* **Source information**
(** X13: [process_file] of ocr_app.py lists one image source per page,
    one for a picture and one per rasterised page for a PDF, and hands
    to the synthesizer one text per source: the markdown the OCR
    service answered for it, taken as it is.  With a source the call
    returns: the searchable PDF has one page per source, page [i]
    composed from source [i] and its markdown, and the markdown file,
    when asked for, joins these texts with the page separator; a
    picture always gives one page.  For a PDF without pages the call
    raises the ValueError of the save, before any markdown file is
    written. *)
Theorem X13_ocr_app_process_file
  (raises : PrimFloat.float -> PrimFloat.float -> text -> bool)
  (ocr_process : nat -> RasterPage OcrApp.img_src -> OcrAppFile.response)
  (src : OcrAppFile.input) (save_markdown : bool) :
  let sources := OcrAppFile.image_sources src in
  let texts :=
    map (fun id => OcrAppFile.md_text (ocr_process (fst id) (snd id)))
        (combine (seq 0 (length sources)) sources) in
  length sources
  = match src with
    | OcrAppFile.Pdf pages_png => length pages_png
    | OcrAppFile.Picture _ => 1
    end
  /\ OcrAppFile.pages_markdown ocr_process src = texts
  /\ length texts = length sources
  /\ match src with
     | OcrAppFile.Pdf [] =>
       OcrAppFile.process_file raises ocr_process src save_markdown
       = Raises (ValueError "cannot save with zero pages")
     | _ =>
       exists doc,
         OcrAppFile.process_file raises ocr_process src save_markdown
         = Returns (doc,
                    if save_markdown then Some (join PAGE_SEP texts)
                    else None)
         /\ length doc = length sources
         /\ forall i img,
              nth_error sources i = Some img ->
              nth_error doc i
              = Some (OcrApp.build_page raises img
                        (OcrAppFile.md_text (ocr_process i img)))
     end.
Proof.
  cbv zeta.
  set (sources := OcrAppFile.image_sources src).
  set (texts := map (fun id => OcrAppFile.md_text
                                 (ocr_process (fst id) (snd id)))
                    (combine (seq 0 (length sources)) sources)).
  assert (Hmd : OcrAppFile.pages_markdown ocr_process src = texts).
  { unfold OcrAppFile.pages_markdown. fold sources.
    now rewrite fold_left_snoc. }
  assert (HL : length texts = length sources).
  { unfold texts. rewrite length_map, length_combine, length_seq.
    apply Nat.min_id. }
  assert (HS : length sources
               = match src with
                 | OcrAppFile.Pdf pages_png => length pages_png
                 | OcrAppFile.Picture _ => 1
                 end).
  { unfold sources. destruct src; simpl; [apply length_map | reflexivity]. }
  split; [exact HS|]. split; [exact Hmd|]. split; [exact HL|].
  assert (HP : OcrAppFile.process_file raises ocr_process src save_markdown
               = match save (map (fun pm => OcrApp.build_page raises
                                               (fst pm) (snd pm))
                                 (combine sources texts)) with
                 | Raises e => Raises e
                 | Returns doc =>
                   Returns (doc,
                            if save_markdown
                            then Some (join PAGE_SEP texts) else None)
                 end).
  { unfold OcrAppFile.process_file. fold sources.
    now rewrite Hmd, build_searchable_pdf_map. }
  assert (Hdoc : 1 <= length sources ->
            exists doc,
              OcrAppFile.process_file raises ocr_process src save_markdown
              = Returns (doc,
                         if save_markdown then Some (join PAGE_SEP texts)
                         else None)
              /\ length doc = length sources
              /\ forall i img,
                   nth_error sources i = Some img ->
                   nth_error doc i
                   = Some (OcrApp.build_page raises img
                             (OcrAppFile.md_text (ocr_process i img)))).
  { intros N. rewrite HP, save_pages.
    2:{ rewrite length_map, length_combine, HL. lia. }
    eexists. split; [reflexivity|]. split.
    - rewrite length_map, length_combine, HL. apply Nat.min_id.
    - intros i img Hi.
      assert (Hlt : i < length sources)
        by (apply nth_error_Some; congruence).
      assert (Hp : nth_error (combine (seq 0 (length sources)) sources) i
                   = Some (i, img)).
      { apply nth_error_combine; [|exact Hi].
        rewrite nth_error_nth' with (d := 0)
          by (rewrite length_seq; exact Hlt).
        now rewrite seq_nth. }
      assert (Ht : nth_error texts i
                   = Some (OcrAppFile.md_text (ocr_process i img))).
      { unfold texts. now rewrite nth_error_map, Hp. }
      now rewrite (@nth_error_map_combine _ _ _ _ _ _ _ _ _ Hi Ht). }
  destruct src as [[|png pages_png]|img].
  - rewrite HP. reflexivity.
  - apply Hdoc. rewrite HS. simpl. lia.
  - apply Hdoc. rewrite HS. lia.
Qed.
(** * Local SEO editorial planner: a shallow embedding of [main.py]

    The planner fetches search results, extracts page text, asks a language
    model for a summary and for posts, and assembles the rows of an editorial
    plan.  This development embeds the functions of [main.py] that decide the
    shape of that data and proves the properties the specification states
    about them.

    Python values are embedded as the inductive type [pyval]; a Python
    [str] is a list of Unicode code points; a Python exception is the
    [Raise] branch of [result]; the network, the language model and the two
    [st.cache_data] stores are threaded through a state-and-error monad.

    The library functions the code calls are embedded with it: [json.loads]
    as a decoder of JSON text, [re.split] as a backtracking matcher,
    [str.strip], [str.split] and [str.join] on lists of code points, and
    [st.cache_data] as a store of timed entries that hashes the arguments of
    a call before it looks them up.  The search API, the content API and the
    language model are functions of an abstract world, about which nothing
    is assumed.  The password gate is a function of the session state and of
    what the widgets return.

    Outside the model: the rendering of the page, the table and the
    spreadsheet built from the rows, the text of the two prompts (a prompt
    is given by its parameters), and the exhaustion of the interpreter's
    resources. *)

From Stdlib Require Import String Ascii List ZArith NArith Bool Lia.
From Stdlib Require Import Floats.SpecFloat.
Import ListNotations.

Set Implicit Arguments.
Set Warnings "-register-all".

(** ** Python strings *)

(** A [str] is a sequence of code points. *)
Definition char := N.
Definition str := list char.

(** [lit "abc"] is the [str] of an ASCII source literal. *)
Fixpoint lit (s : string) : str :=
  match s with
  | EmptyString => []
  | String a r => N_of_ascii a :: lit r
  end.

Definition ch (a : ascii) : char := N_of_ascii a.

(** [jlit "{'k': 1}"] is the [str] of an ASCII literal in which each single
    quote stands for a double quote: a way to write JSON text. *)
Definition jlit (s : string) : str :=
  map (fun c => if (c =? 39)%N then 34%N else c) (lit s).

Fixpoint str_eqb (a b : str) : bool :=
  match a, b with
  | [], [] => true
  | x :: a', y :: b' => N.eqb x y && str_eqb a' b'
  | _, _ => false
  end.

(** [s.startswith(p)] *)
Fixpoint startswith (s p : str) : bool :=
  match p, s with
  | [], _ => true
  | x :: p', y :: s' => N.eqb x y && startswith s' p'
  | _ :: _, [] => false
  end.

(** [p in s] for two strings: [p] occurs in [s] as a substring. *)
Fixpoint str_contains (s p : str) : bool :=
  startswith s p ||
  match s with
  | [] => false
  | _ :: s' => str_contains s' p
  end.

(** [Py_UNICODE_ISSPACE]: the code points [str.strip()], [str.isspace()] and
    the pattern [\s] of [re] (on [str] patterns) treat as whitespace. *)
Definition isspace (c : char) : bool :=
  (((9 <=? c) && (c <=? 13)) || ((28 <=? c) && (c <=? 32))
  || (c =? 133) || (c =? 160) || (c =? 5760)
  || ((8192 <=? c) && (c <=? 8202))
  || (c =? 8232) || (c =? 8233) || (c =? 8239) || (c =? 8287)
  || (c =? 12288))%N.

Fixpoint lstrip (s : str) : str :=
  match s with
  | c :: s' => if isspace c then lstrip s' else s
  | [] => []
  end.

Definition rstrip (s : str) : str := rev (lstrip (rev s)).

(** [s.strip()] *)
Definition strip (s : str) : str := rstrip (lstrip s).

(** [s.split("\n")]: the pieces between line feeds; never the empty list. *)
Fixpoint split_lines (s : str) : list str :=
  match s with
  | [] => [[]]
  | c :: s' =>
      if (c =? 10)%N then [] :: split_lines s'
      else match split_lines s' with
           | l :: ls => (c :: l) :: ls
           | [] => [[c]]
           end
  end.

* **Brief**
Search the material above for the word "rows", then copy out each line that has it.

* **Answer box**
    model for a summary and for posts, and assembles the rows of an editorial
    spreadsheet built from the rows, the text of the two prompts (a prompt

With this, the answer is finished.